→ **TRY IT**
Every line of the entries below from the one containing "(** * Theorems about the forwarder" to the one containing "zsum ((λ p, granted_bytes l p.2) <$> tr).", both ends included, must be written out exactly. No other line belongs in the answer.

=== DATASET EXCERPTS ===

Lemma forward_multicast_effect fw incoming p :
  fw_ok fw → 0 < ttl (header p) → packet_type (header p) = Multicast →
  ∃ fw' acts, forward_multicast fw incoming p = Some (fw', acts) ∧ effect fw (units p) fw' acts [].
Proof.
  intros Hok Httl Hm. unfold forward_multicast.
  destruct (MulticastPayload_new _ _) as [m|e] eqn:Enew.
  2: { do 2 eexists. split; [reflexivity|]. by apply (effect_inert fw (FaDrop _ p)). }
  destruct (new_parts p m Enew) as (Hmok & -> & Hperm).
  set (s := split_destinations (classify fw incoming) (destinations m)).
  destruct (split_branches_ok (classify fw incoming) (destinations m) _ Hmok) as (Hb & Hn & Hl).
  fold s in Hb, Hn, Hl.
  destruct (drop_subset_effect fw NoRoute p (no_route s) Hok ltac:(done) Hn) as (a1 & -> & He1).
  destruct (drop_subset_effect fw LoopDetected p (looped s) Hok ltac:(done) Hl) as (a2 & -> & He2).
  cbn [mbind option_bind].
  rewrite (proj2 (checked_sub_Some (ttl (header p)) 1 _)) by (split; [reflexivity|lia]).
  cbn [mbind option_bind].
  destruct (enqueue_branches_effect fw incoming p (ttl (header p) - 1) _ Hok Hb)
    as (fw' & a3 & -> & He3).
  cbn [mbind option_bind]. do 2 eexists. split; [reflexivity|].
  pose proof (effect_trans _ _ _ _ _ _ _ _ _ (local_effect fw p s Hok)
    (effect_trans _ _ _ _ _ _ _ _ _ He1 (effect_trans _ _ _ _ _ _ _ _ _ He2 He3))) as E.
  eapply effect_perm; [exact E|]. intros u.
  rewrite (units_multicast u p (destinations m) Hm Hperm), !occ_app.
  destruct Hmok as (_ & _ & Hnd & _).
  rewrite (split_spread (fw_me fw) _ p _ u (classify_local fw incoming) Hnd). fold s.
  rewrite !occ_nil. lia.
Qed.

Lemma units_unicast p :
  packet_type (header p) = Unicast → units p = [(destination (header p), tag p)].
Proof. intros E. unfold units. by rewrite decide_False by (rewrite E; done). Qed.

Lemma process_packet_effect fw incoming p :
  fw_ok fw → 0 ≤ ttl (header p) → packet_fits p →
  ∃ fw' acts, process_packet fw incoming p = Some (fw', acts) ∧ effect fw (units p) fw' acts [].
Proof.
  intros Hok Httl Hfit. unfold process_packet.
  assert (Hdrop : ∀ r, (∀ q, r ≠ QueueFull q) → effect fw (units p) fw [FaDrop r p] []).
  { intros r Hr. by apply (effect_inert fw (FaDrop r p)). }
  destruct (Z.eqb_spec (ttl (header p)) 0) as [|Hne]; [by eauto|].
  destruct (packet_type (header p)) eqn:Et; [|by apply forward_multicast_effect; [|lia|]|by eauto..].
  unfold forward_unicast. case_decide as Hd.
  { do 2 eexists. split; [reflexivity|]. rewrite (units_unicast p Et).
    by apply (effect_inert fw (FaDeliverLocal p)). }
  destruct (RouteTable_get _ _) as [r|]; [|by do 2 eexists; split; [reflexivity|auto]].
  case_decide; [by do 2 eexists; split; [reflexivity|auto]|].
  case_decide; [by do 2 eexists; split; [reflexivity|auto]|].
  rewrite (proj2 (checked_sub_Some (ttl (header p)) 1 _)) by (split; [reflexivity|lia]).
  cbn [mbind option_bind]. rewrite <-(units_set_ttl p (ttl (header p) - 1)).
  by apply enqueue_effect.
Qed.
(* ===== verification/ForwardTheorems.v ===== *)
(** * Theorems about the forwarder

    Runs of the forwarder: safety, accounting, scheduling, branching, the
    treatment of P0 packets and the timers of their deadlines. *)

From S2P Require Export Prelude Ord Bytes Types Wire WirePackets ControlTypes Forward ForwardSched ForwardInv ForwardRoute ForwardProps.

Abbreviation fw_trace := (list (MonoTime * ForwardEvent)) (only parsing).
Definition trace_ok (tr : fw_trace) : Prop := Forall (λ p, event_ok p.2) tr.
(** Grants of a trace. *)
Definition total_bytes (l : LinkId) (tr : fw_trace) : Z :=
  zsum ((λ p, granted_bytes l p.2) <$> tr).
Definition total_writes (l : LinkId) (tr : fw_trace) : Z :=
  zsum ((λ p, granted_writes l p.2) <$> tr).

Lemma Forwarder_new_ok me routes : fw_ok (Forwarder_new me routes).
Proof. constructor; cbn; [done|by intros l []|done|by unfold is_uint]. Qed.

Lemma Forwarder_new_pending me routes : size (pending_p0 (Forwarder_new me routes)) = 0%nat.
Proof. apply map_size_empty. Qed.

Lemma fw_run_spec fw tr :
  fw_ok fw → trace_ok tr → Z.of_nat (size (pending_p0 fw)) + zlen tr ≤ 2 ^ 64 →
  ∃ fw' acts, run fw tr = Some (fw', acts) ∧ fw_ok fw' ∧
    Z.of_nat (size (pending_p0 fw')) ≤ Z.of_nat (size (pending_p0 fw)) + zlen tr ∧
    ∀ l, credit fw' l + sent_bytes l acts ≤ credit fw l + total_bytes l tr ∧
         permits fw' l + sent_count l acts ≤ permits fw l + total_writes l tr.
Proof.
  revert fw. induction tr as [|[now e] tr IH]; intros fw Hok Htr Hsz.
  { exists fw, []. split; [done|]. split; [done|]. split; [rewrite zlen_nil; lia|]. intros l.
    unfold sent_bytes, sent_count, total_bytes, total_writes. cbn. lia. }
  apply Forall_cons in Htr as [He Htr]. rewrite zlen_cons in *. pose proof (zlen_nonneg tr).
  destruct (event_step fw now e Hok He ltac:(lia)) as (fw1 & a1 & E1 & Hs).
  pose proof (event_pending fw now e fw1 a1 Hok He ltac:(lia) E1) as Hp.
  assert (new_batches e ≤ 1)%nat by (destruct e; cbn; lia).
  destruct (IH fw1 (ss_ok _ _ _ _ Hs) Htr ltac:(lia)) as (fw2 & a2 & E2 & Hok2 & Hp2 & Hb).
  exists fw2, (a1 ++ a2). split; [|split; [done|split; [lia|]]].
  - cbn [run]. change (handle fw now e) with (fw_handle fw now e). rewrite E1.
    cbn [mbind option_bind]. by rewrite E2.
  - intros l. specialize (Hb l). pose proof (ss_credit _ _ _ _ Hs l).
    pose proof (ss_permits _ _ _ _ Hs l). rewrite sent_bytes_app, sent_count_app.
    unfold total_bytes, total_writes in *. rewrite !fmap_cons, !zsum_cons. cbn [snd]. lia.
Qed.

(** A state the forwarder can be in. *)
Definition fw_reachable (fw : Forwarder) : Prop :=
  ∃ me routes tr acts, trace_ok tr ∧ zlen tr < 2 ^ 64 ∧
    run (Forwarder_new me routes) tr = Some (fw, acts).
Lemma fw_reachable_ok fw :
  fw_reachable fw → fw_ok fw ∧ Z.of_nat (size (pending_p0 fw)) < 2 ^ 64.
Proof.
  intros (me & routes & tr & acts & Htr & Hlen & Hr).
  destruct (fw_run_spec _ tr (Forwarder_new_ok me routes) Htr) as (fw' & a & E & Hok & Hsz & _);
    [rewrite Forwarder_new_pending; lia|]. rewrite Hr in E. simplify_eq. split; [done|].
  rewrite Forwarder_new_pending in Hsz. lia.
Qed.

(** ** Safety *)

(** C8: The forwarder handles every sequence of (fewer than 2^64) well-typed
    events without a panic and without an endless loop: the round robin, the
    search for a free generation and the "validated multicast subset" always
    succeed.  Afterwards every queue is within its limit and holds only packets
    of its priority, no two queued packets have the same conflation key, the
    byte counters are exact, and no link is both up and down. *)
Theorem forwarder_run_safe me routes (tr : fw_trace) :
  trace_ok tr → zlen tr < 2 ^ 64 →
  ∃ fw acts, run (Forwarder_new me routes) tr = Some (fw, acts) ∧
    (∀ l s, links fw !! l = Some s →
       (l ∉ down_links fw) ∧ queued_bytes s = (queue_bytes <$> queues s) ∧
       length (queues s) = 4%nat ∧
       ∀ i q, queues s !! i = Some q →
         (∃ limit, QUEUE_LIMIT_PACKETS !! i = Some limit ∧ zlen q ≤ limit) ∧
         Forall (λ x, priority_index (priority (header (q_packet x))) = i) q ∧
         NoDup (queue_keys q)) ∧
    (∀ g b, pending_p0 fw !! g = Some b →
       batch_packets b ≠ [] ∧ Forall (λ x, priority (header (q_packet x)) = P0) (batch_packets b)).
Proof.
  intros Htr Hlen.
  destruct (fw_run_spec _ tr (Forwarder_new_ok me routes) Htr) as (fw & a & E & Hok & _); [rewrite Forwarder_new_pending; lia|].
  exists fw, a. split; [done|]. destruct Hok as [Hl Hu Hp _]. split.
  - intros l s Hs. destruct (Hl l s Hs) as [H1 H2 H3 _ _]. split; [apply Hu; by eexists|].
    split; [done|]. split; [done|]. intros i q Hq. by destruct (H2 i q Hq).
  - intros g b Hb. destruct (Hp g b Hb) as (_ & Hne & HF). split; [done|].
    eapply Forall_impl; [exact HF|]. by intros x [? _].
Qed.

(** C9: Flow control is respected on every run: on each link the forwarder
    never sends more bytes than the credit granted to it, nor more packets than
    the number of times it was told the link is writable. *)
Theorem forwarder_flow_control me routes (tr : fw_trace) fw acts :
  trace_ok tr → zlen tr < 2 ^ 64 → run (Forwarder_new me routes) tr = Some (fw, acts) →
  ∀ l, sent_bytes l acts ≤ total_bytes l tr ∧ sent_count l acts ≤ total_writes l tr.
Proof.
  intros Htr Hlen Hr l.
  destruct (fw_run_spec _ tr (Forwarder_new_ok me routes) Htr) as (fw' & a & E & Hok & _ & Hb);
    [rewrite Forwarder_new_pending; lia|]. rewrite Hr in E. simplify_eq. specialize (Hb l).
  pose proof (credit_nonneg fw' l Hok). pose proof (permits_nonneg fw' l).
  change (credit (Forwarder_new me routes) l) with 0 in Hb.
  change (permits (Forwarder_new me routes) l) with 0 in Hb. lia.
Qed.

(** C10: Nothing is lost without a trace.  Counting one unit per destination of
    a packet, every unit that was queued or pending or came with the event is
    afterwards sent, delivered, dropped with a reason, pushed back, still queued
    or still pending; the only units that disappear belong to conflatable P1
    packets, and nothing is duplicated or made up. *)
Theorem forwarder_conserves fw now e fw' acts :
  fw_reachable fw → event_ok e → fw_handle fw now e = Some (fw', acts) →
  ∃ lost, Forall (λ p, priority (header p) = P1 ∧
                       flags_contains (flags (header p)) CONFLATABLE = true) lost ∧
    fw_units fw ++ event_units e ≡ₚ fw_units fw' ++ acts_units acts ++ (lost ≫= units).
Proof.
  intros [Hok Hsz]%fw_reachable_ok He H.
  destruct (event_step fw now e Hok He Hsz) as (f & a & E & Hs). rewrite H in E. simplify_eq.
  destruct (ss_units _ _ _ _ Hs) as (lost & Hl & Hp). exists lost. split; [|done].
  eapply Forall_impl; [exact Hl|]. intros p [k Hk]. unfold ConflationKey_from_packet in Hk.
  destruct (_ && _) eqn:Ec; [|done]. by apply andb_true_iff in Ec as [Ec%bool_decide_eq_true ->].
Qed.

===

→ **RESPONSE**
(** * Theorems about the forwarder

    Runs of the forwarder: safety, accounting, scheduling, branching, the
    treatment of P0 packets and the timers of their deadlines. *)

From S2P Require Export Prelude Ord Bytes Types Wire WirePackets ControlTypes Forward ForwardSched ForwardInv ForwardRoute ForwardProps.

Abbreviation fw_trace := (list (MonoTime * ForwardEvent)) (only parsing).
Definition trace_ok (tr : fw_trace) : Prop := Forall (λ p, event_ok p.2) tr.
(** Grants of a trace. *)
Definition total_bytes (l : LinkId) (tr : fw_trace) : Z :=
  zsum ((λ p, granted_bytes l p.2) <$> tr).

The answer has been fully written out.